(* ===== verification/HttpAuthentic.v ===== *)
(** * Whatever arrives, the application sees the requests that were sent

    [HttpServer] follows a client that sends requests the server accepts. Here the
    bytes are arbitrary. [framed] says what it means for bytes to be a request with a
    body of a length that all readers agree on: exactly one [Content-Length], or
    exactly one [Transfer-Encoding] that is [chunked], or neither. A first theorem is
    that requests of this kind are all served, in order. A second one is that the
    requests the application is called with are the framed requests the bytes start
    with, one after the other, whatever the sizes of the reads and writes and whatever
    fails in between, and that none of them is passed over on an open connection: no
    request starts inside the body of another. A head that does not give the length of
    its body in exactly one way ends the requests of the connection. A last theorem
    shows what the connection loses: a request after which it closes, when the body
    comes in a later read than the head. *)

From Stdlib Require Import ZArith Lia Strings.Byte String.
From stdpp Require Import base tactics option numbers list.
From S2P Require Import Prelude.
From S2P Require Import Codec.
From S2P Require Import Http1.
From S2P Require Import HttpBody.
From S2P Require Import HttpTypes.
From S2P Require Import HttpMessage.
From S2P Require Import HttpServe.
From S2P Require Import HttpUpload.
From S2P Require Import Router.
From S2P Require Import HttpConn.
From S2P Require Import HttpServer.

(** ** Decoding with the bytes that were read taken out of the buffer *)

Module Shift.
Import Http1.Head Chunked.

Definition shift (k : nat) (st : ChunkedDecodeState) : ChunkedDecodeState :=
  mkChunked (active st) (body_start st) (pos st + k) (chunks_seen st) (current_chunk_size st) (remaining st) (trailer_lines st)
    (trailer_bytes st) (body_bytes st) (phase st) (body st).

Definition shift_rc (k : nat) (rc : Z) : Z := if 0 <? rc then rc + Z.of_nat k else rc.

Lemma step_forward raw mb mc st st1 : step raw mb mc st = Some (inl st1) -> (pos st <= pos st1)%nat.
Proof.
  unfold step. destruct (phase st).
  - destruct (sv_find_sub crlf raw (pos st)) as [e|] eqn:E; [|done]. apply find_crlf_bounds in E as [He _]. cbn [chunks_seen pos body_bytes].
    intros H. repeat case_match; simplify_eq; cbn; lia.
  - intros H. repeat case_match; simplify_eq; cbn; lia.
  - intros H. destruct (_ <? 2); [done|]. destruct (raw !! pos st), (raw !! S (pos st)); try done. simpl in H. case_match; simplify_eq. cbn. lia.
  - destruct (sv_find_sub crlf raw (pos st)) as [e|] eqn:E; [|done]. apply find_crlf_bounds in E as [He _].
    intros H. repeat case_match; simplify_eq; cbn; lia.
  - done.
Qed.

Section shift.
Context (mb : Z) (mc : nat) (raw whole : bytes) (k p0 : nat).
Context (Hlen : length whole = (length raw + k)%nat) (Hsize : Z.of_nat (length whole) < 2 ^ 64 - 2).
Context (Hsame : drop p0 raw = drop (p0 + k) whole).

Lemma same_from p : (p0 <= p)%nat -> drop (p + k) whole = drop p raw.
Proof.
  intros Hp. replace (p + k)%nat with ((p0 + k) + (p - p0))%nat by lia. rewrite <- drop_drop, <- Hsame, drop_drop. f_equal. lia.
Qed.

Lemma find_shift p : (p0 <= p)%nat -> sv_find_sub crlf whole (p + k) = (fun e => (e + k)%nat) <$> sv_find_sub crlf raw p.
Proof.
  intros Hp. unfold sv_find_sub. rewrite same_from by done. destruct (find_sub crlf (drop p raw)); cbn; [f_equal; lia|done].
Qed.

Lemma substr_shift p n : (p0 <= p)%nat -> substr whole (p + k) n = substr raw p n.
Proof. intros Hp. unfold substr. by rewrite same_from. Qed.

Lemma available_shift p : (p0 <= p <= length raw)%nat -> available_bytes whole (p + k) = available_bytes raw p.
Proof. intros Hp. rewrite !available_small by lia. lia. Qed.

Lemma lookup_shift p : (p0 <= p)%nat -> whole !! (p + k)%nat = raw !! p.
Proof. intros Hp. rewrite <- (Nat.add_0_r (p + k)), <- lookup_drop, same_from, lookup_drop by done. f_equal. lia. Qed.

Lemma step_shift st :
  st_ok mb raw st -> (p0 <= pos st)%nat ->
  step whole mb mc (shift k st) =
  match step raw mb mc st with
  | None => None
  | Some (inl st1) => Some (inl (shift k st1))
  | Some (inr (rc, st1)) => Some (inr (shift_rc k rc, shift k st1))
  end.
Proof.
  intros Hok Hp. destruct (ok_start _ _ _ Hok) as [Hs1 Hs2]. unfold step. cbn [shift phase pos chunks_seen remaining trailer_lines
    trailer_bytes body_bytes body active body_start current_chunk_size]. destruct (phase st) eqn:Hph.
  - rewrite find_shift by done. rewrite available_shift by done.
    destruct (sv_find_sub crlf raw (pos st)) as [e|] eqn:E; cbn [fmap option_fmap option_map]; [|by destruct (_ <? _)].
    apply find_crlf_bounds in E as [He1 He2]. destruct (_ <? _)%nat; [done|].
    replace (e + k - (pos st + k))%nat with (e - pos st)%nat by lia. rewrite substr_shift by done.
    destruct (parse_chunk_size_line _) as [n|]; [|done]. replace (e + k + 2)%nat with (e + 2 + k)%nat by lia.
    destruct (n =? 0); [done|]. by destruct (_ || _).
  - rewrite available_shift by done. destruct (Nat.leb_spec (length raw) (pos st)), (Nat.leb_spec (length whole) (pos st + k)); try lia; [done|].
    destruct (0 <? Z.min _ _); cbn [remaining]; [|by destruct (0 <? _)]. rewrite substr_shift by done.
    replace (pos st + k + Z.to_nat (Z.min (remaining st) (available_bytes raw (pos st))))%nat
      with (pos st + Z.to_nat (Z.min (remaining st) (available_bytes raw (pos st))) + k)%nat by lia.
    by destruct (0 <? _).
  - rewrite available_shift by done. destruct (_ <? 2); [done|].
    replace (S (pos st + k)) with (S (pos st) + k)%nat by lia. rewrite !lookup_shift by lia.
    destruct (raw !! pos st), (raw !! S (pos st)); cbn [mbind option_bind]; try done. destruct (_ || _); [done|].
    replace (pos st + k + 2)%nat with (pos st + 2 + k)%nat by lia. done.
  - rewrite find_shift by done. rewrite available_shift by done.
    destruct (sv_find_sub crlf raw (pos st)) as [e|] eqn:E; cbn [fmap option_fmap option_map]; [|by destruct (_ <? _)].
    apply find_crlf_bounds in E as [He1 He2].
    replace (e + k =? pos st + k)%nat with (e =? pos st)%nat by (apply eq_true_iff_eq; rewrite !Nat.eqb_eq; lia).
    destruct (e =? pos st)%nat.
    + unfold shift_rc. rewrite (proj2 (Z.ltb_lt _ _)) by lia. unfold shift. cbn. do 4 f_equal; lia.
    + replace (e + k - (pos st + k) + 2)%nat with (e - pos st + 2)%nat by lia.
      destruct (accept_chunk_trailer_line _ _ _) as [[l b]|]; [|done]. unfold shift. cbn. do 3 f_equal. lia.
  - pose proof (ok_complete _ _ _ Hok Hph). unfold shift_rc. rewrite (proj2 (Z.ltb_lt _ _)) by lia. do 3 f_equal. lia.
Qed.

Lemma run_shift fuel st rc st1 :
  st_ok mb raw st -> (p0 <= pos st)%nat -> run fuel raw mb mc st = Some (rc, st1) ->
  run fuel whole mb mc (shift k st) = Some (shift_rc k rc, shift k st1).
Proof.
  revert st. induction fuel as [|fuel IH]; intros st Hok Hp H; [done|]. cbn [run] in *. rewrite step_shift by done.
  pose proof (chunk_step_ok mb mc raw st Hok) as Hg. destruct (step raw mb mc st) as [[st2|[rc2 st2]]|] eqn:Es; [| |done].
  - destruct Hg as (Hok2 & Hm & Hbs). apply IH; try done. apply step_forward in Es. lia.
  - by injection H as -> ->.
Qed.

End shift.
End Shift.

(** ** What the headers say about the body *)

Module Framing.
Import Http1.Head Http1.Grammar Codec.Ascii Fields FieldsOk HeaderList HeaderListOk MediaType ContentLength Parts Reject Connection Serve ChunkWait Client.

(** The values of a field, whatever the case of its name. *)
Definition field_values (hs : list (bytes * bytes)) (name : bytes) : list bytes :=
  omap (fun h => if bytes_eqb (ascii_lower h.1) (ascii_lower name) then Some h.2 else None) hs.

Lemma field_values_cons name h hs :
  field_values (h :: hs) name = if ascii_iequals h.1 name then h.2 :: field_values hs name else field_values hs name.
Proof. unfold field_values, ascii_iequals. cbn. by destruct (bytes_eqb _ _). Qed.

(** The summary after some headers: the counts and the first lengths given. *)
Definition counts (s : CommonHeaderSummary) : nat * nat * nat * option bytes :=
  (host_count s, content_length_count s, transfer_encoding_count s, sum_content_length s).

Lemma iequals_other a x y : bytes_eqb (ascii_lower x) (ascii_lower y) = false -> ascii_iequals a x = true -> ascii_iequals a y = false.
Proof. unfold ascii_iequals. rewrite bytes_eqb_eq, !bytes_eqb_ne. congruence. Qed.

Lemma note_counts s h :
  counts (note_common_header s h) =
  (host_count s + (if ascii_iequals h.1 (B "host") then 1 else 0),
   content_length_count s + (if ascii_iequals h.1 (B "content-length") then 1 else 0),
   transfer_encoding_count s + (if ascii_iequals h.1 (B "transfer-encoding") then 1 else 0),
   if ascii_iequals h.1 (B "content-length") then first_of (sum_content_length s) h.2 else sum_content_length s)%nat.
Proof.
  destruct h as [n v], s as [hc cc tc ho cl ct ck c1 c2 c3 c4]. unfold note_common_header, counts. cbn [fst snd].
  destruct (ascii_iequals n (B "host")) eqn:E1.
  { rewrite !(iequals_other n (B "host")) by done. cbn. rewrite !Nat.add_0_r, Nat.add_1_r. done. }
  destruct (ascii_iequals n (B "content-length")) eqn:E2.
  { rewrite !(iequals_other n (B "content-length")) by done. cbn. rewrite !Nat.add_0_r, Nat.add_1_r. done. }
  destruct (ascii_iequals n (B "transfer-encoding")); cbn; rewrite !Nat.add_0_r, ?Nat.add_1_r; [done|].
  by repeat case_match.
Qed.

Lemma fold_counts hs s :
  counts (fold_left note_common_header hs s) =
  (host_count s + length (field_values hs (B "host")), content_length_count s + length (field_values hs (B "content-length")),
   transfer_encoding_count s + length (field_values hs (B "transfer-encoding")),
   match sum_content_length s with Some v => Some v | None => hd_error (field_values hs (B "content-length")) end)%nat.
Proof.
  revert s. induction hs as [|h hs IH]; intros s; cbn [fold_left].
  - unfold counts, field_values. cbn. rewrite !Nat.add_0_r. by destruct (sum_content_length s).
  - rewrite IH. pose proof (note_counts s h) as Hn. unfold counts in Hn. injection Hn as -> -> -> ->. rewrite !field_values_cons.
    destruct (ascii_iequals h.1 (B "host")), (ascii_iequals h.1 (B "content-length")), (ascii_iequals h.1 (B "transfer-encoding"));
      destruct (sum_content_length s); cbn [length hd_error first_of]; repeat (apply pair_equal_spec; split); (lia || done).
Qed.

Section message.
Context (m : message).
Let hs := Http1.Head.headers (m_req m).

Lemma summary_counts :
  host_count (summary m) = length (field_values hs (B "host")) /\
  content_length_count (summary m) = length (field_values hs (B "content-length")) /\
  transfer_encoding_count (summary m) = length (field_values hs (B "transfer-encoding")) /\
  sum_content_length (summary m) = hd_error (field_values hs (B "content-length")).
Proof. pose proof (fold_counts hs no_headers) as H. unfold counts in H. cbn [host_count content_length_count
  transfer_encoding_count sum_content_length no_headers Nat.add] in H. change (fold_left note_common_header hs no_headers) with (summary m) in H.
  by injection H as -> -> -> ->. Qed.

(** A value that is one token, [chunked]. *)
Definition says_chunked (v : bytes) : Prop := x2c ∉ v /\ ascii_iequals (trim v) (B "chunked") = true.

Lemma te_loop_one tokens n : te_loop tokens n = (true, 1%nat) -> (n = 0%nat /\ exists t, tokens = [t] /\ ascii_iequals t (B "chunked") = true) \/
  (n = 1%nat /\ tokens = []).
Proof.
  destruct tokens as [|t rest]; cbn [te_loop]; [intros [= ->]; by right|]. intros H. left.
  destruct t as [|c t]; [done|]. destruct (ascii_iequals (c :: t) (B "chunked")) eqn:E; [|done]. cbn [negb] in H.
  destruct rest as [|t' rest]; [cbn in H; injection H as [= ->]; split; [done|by eexists]|]. exfalso.
  assert (Hge : forall ts k b j, te_loop ts k = (b, j) -> (k <= j)%nat).
  { clear. induction ts as [|[|a u] ts IH]; intros k b j H; cbn [te_loop] in H; [by injection H as <- <-|by injection H as <- <-|].
    destruct (ascii_iequals _ _); cbn [negb] in H; [apply IH in H; lia|by injection H as <- <-]. }
  cbn [te_loop] in H. destruct t' as [|a u]; [done|]. destruct (ascii_iequals (a :: u) _); [|done]. cbn [negb] in H. apply Hge in H. lia.
Qed.

Lemma split_on_single c s t : split_on c s = [t] -> c ∉ s /\ t = s.
Proof.
  intros H. pose proof (join_split_on c s) as Hj. pose proof (split_on_clean c s) as Hc. rewrite H in Hj, Hc. cbn in Hj. subst t.
  split; [by inversion Hc|done].
Qed.

(** A visit of the values of a field. *)
Fixpoint visit {S} (fn : S -> bytes -> S * bool) (vs : list bytes) (s : S) : S :=
  match vs with
  | [] => s
  | v :: vs => let '(s', go) := fn s v in if go then visit fn vs s' else s'
  end.

Lemma until_visit {S} (fn : S -> bytes -> S * bool) name data s :
  fst (for_each_matching_until_in true name fn data s) = visit fn (field_values data name) s.
Proof.
  revert s. induction data as [|[k v] data IH]; intros s; [done|]. rewrite field_values_cons. cbn [for_each_matching_until_in fst snd key_eq].
  destruct (ascii_iequals k name); cbn [negb visit]; [|apply IH]. destruct (fn s v) as [s' []]; [apply IH|done].
Qed.

Lemma valid_te v :
  field_values hs (B "transfer-encoding") = [v] -> has_valid_chunked_transfer_encoding (m_fields m) = true -> says_chunked v.
Proof.
  intros Hv. unfold has_valid_chunked_transfer_encoding, m_fields. cbn [case_insensitive_ data_].
  destruct (fst _) as [ok n] eqn:E. rewrite until_visit in E. change (Http1.Head.headers (m_req m)) with hs in E. rewrite Hv in E.
  cbn [visit] in E. rewrite HeaderListOk.header_tokens_spec in E. cbn [default from_option id fst snd] in E.
  set (r := te_loop (map trim (split_on x2c v)) 0) in *. assert (Hr : r = (ok, n)) by (by destruct r.1). clear E.
  intros [-> ->%Nat.eqb_eq]%andb_true_iff. destruct (te_loop_one _ _ Hr) as [(_ & t & Ht & Hc)|(? & _)]; [|done].
  destruct (split_on x2c v) as [|a [|]] eqn:Es; [done| |done]. apply split_on_single in Es as [Hn ->].
  cbn in Ht. injection Ht as <-. by split.
Qed.
(* ===== verification/Middleware.v ===== *)
(** * Middleware

    The wrappers of handlers that a router runs before and after a route: cross-origin
    headers ([src/src/net/cors.cxx]), request forgery tokens ([csrf.cxx]), entity tags
    ([etag.cxx]), forwarding headers ([forwarded.cxx]), redirects ([redirect.cxx] and
    [trailing_slash.cxx]), caching and security headers ([cache_control.cxx] and
    [security.cxx]), request identifiers ([request_id.cxx]) and virtual hosts
    ([vhost.cxx]). A middleware is a function of the request and of the rest of the
    chain, as in [Router.Dispatch]; random bytes are an argument.

    The theorems say what each lets through and what it adds: a request with a
    protected method reaches the rest of the chain only with the token of its cookie; a
    redirect with a prefix rule stays on the host of its target when the target ends
    its authority; the query survives the redirect of a trailing slash; the entity tag
    is compared as the header lists it; a request goes to the router of its host.
    Several theorems show inputs on which a middleware does not do what its comments
    say. *)

From Stdlib Require Import ZArith Lia Strings.Byte String.
From stdpp Require Import base tactics option numbers list gmap.
From S2P Require Import Prelude.
From S2P Require Import Codec.
From S2P Require Import Http1.
From S2P Require Import HttpBody.
From S2P Require Import HttpTypes.
From S2P Require Import HttpMessage.
From S2P Require Import HttpServe.
From S2P Require Import Cidr.
From S2P Require Import Crypto.
From S2P Require Import Router.

(** ** Around a handler *)

Module Chain.
Import Fields Resp Req Dispatch.

Definition Middleware : Type := RequestView -> Handler -> outcome.

(** The response of the rest of the chain, changed. *)
Definition with_response (o : outcome) (f : Response -> Response) : outcome :=
  match o with Returns r => Returns (f r) | Throws what => Throws what end.
(** The whole middleware when no other request comes in between: the times of the
    lookup and of the storing, and the rest of the chain. *)
Definition response_cache_middleware (o : ResponseCacheOptions) (now now' : Z) (req : RequestView) (next : Dispatch.Handler)
    (c : RespLruCache) : option (Dispatch.outcome * RespLruCache) :=
  if negb (cacheable_method (method req)) then Some (next req, c)
  else
    '(c, hit) ← lookup_response now req c;
    match hit with
    | Some r => Some (Dispatch.Returns r, c)
    | None =>
        match next req with
        | Dispatch.Throws what => Some (Dispatch.Throws what, c)
        | Dispatch.Returns resp => c ← store_response o now' req resp c; Some (Dispatch.Returns resp, c)
        end
    end.

End RespCache.

(** ** What the cache holds *)

Module RespCacheOk.
Import Codec.Ascii MediaType Fields FieldsOk HeaderList HeaderListOk Resp Req RespCache.

Abbreviation contents := (list (bytes * RespCacheEntry)).

Fixpoint sizes (l : contents) : Z := match l with [] => 0 | x :: l => body_size x.2 + sizes l end.

Lemma body_size_nonneg e : 0 <= body_size e.
Proof. unfold body_size. lia. Qed.

Lemma sizes_nonneg l : 0 <= sizes l.
Proof. induction l as [|x l IH]; cbn [sizes]; [lia|]. pose proof (body_size_nonneg x.2). lia. Qed.

Lemma sizes_app a b : sizes (a ++ b) = sizes a + sizes b.
Proof. induction a as [|x a IH]; cbn [sizes app]; lia. Qed.

Lemma sizes_drop n l : sizes (drop n l) <= sizes l.
Proof. rewrite <- (take_drop n l) at 2. rewrite sizes_app. pose proof (sizes_nonneg (take n l)). lia. Qed.

Lemma sizes_remove k l : NoDup l.*1 ->
  sizes (Recency.remove k l) = sizes l - match Recency.lookup_ k l with Some e => body_size e | None => 0 end.
Proof.
  induction l as [|[k' e] l IH]; cbn [sizes Recency.lookup_ fmap list_fmap fst snd]; [done|]. intros [Hk Hn]%NoDup_cons.
  unfold Recency.remove in *. rewrite filter_cons. cbn [fst]. destruct (decide (k' = k)) as [->|Hne].
  - rewrite decide_False by (intros H; by apply H). rewrite IH by done.
    assert (Recency.lookup_ k l = None) as ->; [|lia]. destruct (Recency.lookup_ k l) eqn:E; [|done].
    exfalso. apply Hk. apply RecencyFacts.lookup_keys. by eexists.
  - rewrite decide_True by done. cbn [sizes fst snd]. rewrite IH by done. lia.
Qed.

Lemma remove_none k (l : contents) : Recency.lookup_ k l = None -> Recency.remove k l = l.
Proof.
  unfold Recency.remove. induction l as [|[k' e] l IH]; cbn [Recency.lookup_]; [done|]. rewrite filter_cons. cbn [fst].
  destruct (decide (k' = k)); [done|]. rewrite decide_True by done. intros H. by rewrite IH.
Qed.

Lemma sizes_touch k l : NoDup l.*1 -> sizes (Recency.touch k l) = sizes l.
Proof.
  intros Hn. unfold Recency.touch. destruct (Recency.lookup_ k l) as [e|] eqn:E; [|done].
  rewrite sizes_app, sizes_remove, E by done. cbn [sizes snd]. lia.
Qed.

(** The entries and their total size. *)
Record holds (c : RespLruCache) (l : contents) : Prop := {
  h_models : LruOk.models (entries_ c) (Nat.max (max_ c) 1) l;
  h_total : total_bytes_ c = u64 (sizes l);
  h_bytes : 0 < max_bytes_ c -> sizes l <= max_bytes_ c;
  h_count : (length l <= max_ c)%nat
}.

Lemma holds_nodup c l : holds c l -> NoDup l.*1.
Proof. intros H. apply (LruOk.bound_ok _ _ _ (h_models _ _ H)). Qed.

(** Looking a key up: a live entry is returned and becomes the most recent, an expired
    one is dropped. *)
Definition after_get (now : Z) (key : bytes) (l : contents) : contents :=
  match Recency.lookup_ key l with
  | Some e => if now <? expires_at e then Recency.touch key l else Recency.remove key (Recency.touch key l)
  | None => l
  end.

Lemma lookup_length k (l : contents) : (length (Recency.touch k l) <= length l)%nat /\ (length (Recency.remove k l) <= length l)%nat.
Proof.
  assert (Hr : (length (Recency.remove k l) <= length l)%nat) by apply length_filter.
  split; [|done]. unfold Recency.touch. destruct (Recency.lookup_ k l) as [e|] eqn:E; [|done].
  rewrite length_app. cbn. assert (length (Recency.remove k l) < length l)%nat; [|lia].
  apply RecencyFacts.lookup_elem in E. unfold Recency.remove. apply length_filter_lt with (k, e); [done|]. intros H. by apply H.
Qed.

Lemma get_ok now key c l :
  holds c l ->
  exists c', get now key c = Some (c', match Recency.lookup_ key l with Some e => if now <? expires_at e then Some e else None | None => None end) /\
    holds c' (after_get now key l) /\ max_ c' = max_ c /\ max_bytes_ c' = max_bytes_ c /\ path_vary_ c' = path_vary_ c.
Proof.
  intros H. pose proof (holds_nodup _ _ H) as Hn. destruct H as [M Ht Hb Hc]. unfold get, after_get.
  destruct (LruOk.find_ok _ _ _ key M) as (t & -> & M1). cbn [mbind option_bind].
  destruct (lookup_length key l) as [Hl1 _]. pose proof (sizes_touch key l Hn) as Hst.
  destruct (Recency.lookup_ key l) as [e|] eqn:E.
  - destruct (now <? expires_at e).
    + eexists. split; [done|]. split; [|done]. split; cbn; rewrite ?Hst; try done. lia.
    + destruct (LruOk.erase_ok _ _ _ key M1) as (t' & -> & M2). cbn [mbind option_bind]. eexists. split; [done|]. split; [|done].
      assert (Hn1 : NoDup (Recency.touch key l).*1) by apply (LruOk.bound_ok _ _ _ M1).
      destruct (lookup_length key (Recency.touch key l)) as [_ Hl2]. pose proof (sizes_remove key _ Hn1) as Hsr.
      rewrite RecencyFacts.lookup_touch, E, Hst in Hsr. pose proof (body_size_nonneg e).
      split; cbn; rewrite ?Hsr; try done; [by rewrite Ht, u64_sub_l|intros ?%Hb; lia|lia].
  - unfold Recency.touch in *. rewrite E in *. eexists. split; [done|]. by split.
Qed.

(** Making room drops the least recent entries until the new one fits. *)
Lemma cache_room_ok fuel eb c l :
  holds c l -> (length l < fuel)%nat -> (1 <= max_ c)%nat -> 0 <= eb -> max_bytes_ c < 2 ^ 63 -> (0 < max_bytes_ c -> eb <= max_bytes_ c) ->
  exists c' n, evict_until_fits fuel eb c = Some (inl c') /\ holds c' (drop n l) /\ (length (drop n l) < max_ c)%nat /\
    (0 < max_bytes_ c -> sizes (drop n l) + eb <= max_bytes_ c) /\
    max_ c' = max_ c /\ max_bytes_ c' = max_bytes_ c /\ path_vary_ c' = path_vary_ c /\
    ((length l < max_ c)%nat -> (0 < max_bytes_ c -> sizes l + eb <= max_bytes_ c) -> n = 0%nat).
Proof.
  revert c l. induction fuel as [|fuel IH]; intros c l H Hf Hm He Hmax Heb; [lia|]. cbn [evict_until_fits].
  destruct H as [M Ht Hb Hc]. rewrite (LruOk.size_ok _ _ _ M). pose proof (sizes_nonneg l).
  destruct (_ || _) eqn:E.
  - destruct (LruOk.evict_lru_ok _ _ _ M) as (t & -> & M1). cbn [mbind option_bind]. destruct l as [|[k e] l].
    { exfalso. apply orb_true_iff in E as [E|E]; [|apply Nat.leb_le in E; cbn in E; lia].
      apply andb_true_iff in E as [E1%Z.ltb_lt E2%Z.ltb_lt]. rewrite Ht, u64_add_l in E2. cbn [sizes] in E2.
      rewrite u64_small in E2 by lia. lia. }
    cbn [negb head]. cbn [sizes snd] in *. pose proof (body_size_nonneg e). pose proof (sizes_nonneg l). cbn [tail] in M1.
    assert (H' : holds (with_entries (u64 (total_bytes_ c - body_size e)) t c) l).
    { split; cbn; [done|rewrite Ht, u64_sub_l; f_equal; lia|intros ?%Hb; lia|cbn in Hc; lia]. }
    destruct (IH _ _ H') as (c' & n & Hr & Hh & Hl & Hs & ? & ? & ? & _); cbn; try done; try (cbn in Hf; lia).
    exists c', (S n). cbn [drop]. rewrite Hr. split_and!; try done. intros Hroom Hsum. exfalso.
    apply orb_true_iff in E as [E|E]; [|apply Nat.leb_le in E; cbn in E, Hroom; lia].
    apply andb_true_iff in E as [E1%Z.ltb_lt E2%Z.ltb_lt]. specialize (Hsum E1). rewrite Ht, u64_add_l, u64_small in E2 by lia. lia.
  - apply orb_false_iff in E as [E1 E2]. apply Nat.leb_gt in E2. exists c, 0%nat. rewrite drop_0. split_and!; try done.
    intros Hpos. pose proof (Hb Hpos). rewrite (proj2 (Z.ltb_lt _ _)) in E1 by done. cbn [andb] in E1. apply Z.ltb_ge in E1.
    rewrite Ht, u64_add_l, u64_small in E1 by (specialize (Heb Hpos); lia). done.
Qed.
• • • • • • •
YOUR OBJECTIVE. Every line in the records above that contains the word "Hsum" should be copied out.

RESULT FOR THIS TASK.
    exists c', (S n). cbn [drop]. rewrite Hr. split_and!; try done. intros Hroom Hsum. exfalso.
    apply andb_true_iff in E as [E1%Z.ltb_lt E2%Z.ltb_lt]. specialize (Hsum E1). rewrite Ht, u64_add_l, u64_small in E2 by lia. lia.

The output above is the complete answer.